*Instructions to follow*:
Retype the entries in full.

*Saved data entries*:

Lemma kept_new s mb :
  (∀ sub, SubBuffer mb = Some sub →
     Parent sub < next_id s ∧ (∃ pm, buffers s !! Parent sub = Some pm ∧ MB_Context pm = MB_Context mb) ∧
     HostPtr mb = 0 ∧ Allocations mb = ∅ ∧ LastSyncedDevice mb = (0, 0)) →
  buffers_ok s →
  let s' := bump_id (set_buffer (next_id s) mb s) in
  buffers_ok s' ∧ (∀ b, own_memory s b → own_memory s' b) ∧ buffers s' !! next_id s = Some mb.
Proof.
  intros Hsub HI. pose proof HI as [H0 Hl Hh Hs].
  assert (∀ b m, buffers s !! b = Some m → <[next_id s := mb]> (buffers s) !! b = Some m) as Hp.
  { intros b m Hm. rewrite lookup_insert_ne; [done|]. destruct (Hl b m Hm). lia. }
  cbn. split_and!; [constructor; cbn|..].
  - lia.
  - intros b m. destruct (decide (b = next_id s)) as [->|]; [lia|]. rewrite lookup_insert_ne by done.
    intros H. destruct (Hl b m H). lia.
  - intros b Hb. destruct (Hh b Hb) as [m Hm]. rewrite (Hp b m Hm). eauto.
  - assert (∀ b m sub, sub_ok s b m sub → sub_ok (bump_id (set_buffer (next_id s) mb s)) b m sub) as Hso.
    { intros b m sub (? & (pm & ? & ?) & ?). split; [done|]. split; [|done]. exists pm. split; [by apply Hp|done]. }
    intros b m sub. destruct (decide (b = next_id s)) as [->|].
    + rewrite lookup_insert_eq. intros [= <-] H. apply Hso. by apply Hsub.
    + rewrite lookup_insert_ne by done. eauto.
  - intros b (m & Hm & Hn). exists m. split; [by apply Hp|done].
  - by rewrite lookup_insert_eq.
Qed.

*Output for this task*:
Lemma kept_new s mb :
  (∀ sub, SubBuffer mb = Some sub →
     Parent sub < next_id s ∧ (∃ pm, buffers s !! Parent sub = Some pm ∧ MB_Context pm = MB_Context mb) ∧
     HostPtr mb = 0 ∧ Allocations mb = ∅ ∧ LastSyncedDevice mb = (0, 0)) →
  buffers_ok s →
  let s' := bump_id (set_buffer (next_id s) mb s) in
  buffers_ok s' ∧ (∀ b, own_memory s b → own_memory s' b) ∧ buffers s' !! next_id s = Some mb.
Proof.
  intros Hsub HI. pose proof HI as [H0 Hl Hh Hs].
  assert (∀ b m, buffers s !! b = Some m → <[next_id s := mb]> (buffers s) !! b = Some m) as Hp.
  { intros b m Hm. rewrite lookup_insert_ne; [done|]. destruct (Hl b m Hm). lia. }
  cbn. split_and!; [constructor; cbn|..].
  - lia.
  - intros b m. destruct (decide (b = next_id s)) as [->|]; [lia|]. rewrite lookup_insert_ne by done.
    intros H. destruct (Hl b m H). lia.
  - intros b Hb. destruct (Hh b Hb) as [m Hm]. rewrite (Hp b m Hm). eauto.
  - assert (∀ b m sub, sub_ok s b m sub → sub_ok (bump_id (set_buffer (next_id s) mb s)) b m sub) as Hso.
    { intros b m sub (? & (pm & ? & ?) & ?). split; [done|]. split; [|done]. exists pm. split; [by apply Hp|done]. }
    intros b m sub. destruct (decide (b = next_id s)) as [->|].
    + rewrite lookup_insert_eq. intros [= <-] H. apply Hso. by apply Hsub.
    + rewrite lookup_insert_ne by done. eauto.
  - intros b (m & Hm & Hn). exists m. split; [by apply Hp|done].
  - by rewrite lookup_insert_eq.
Qed.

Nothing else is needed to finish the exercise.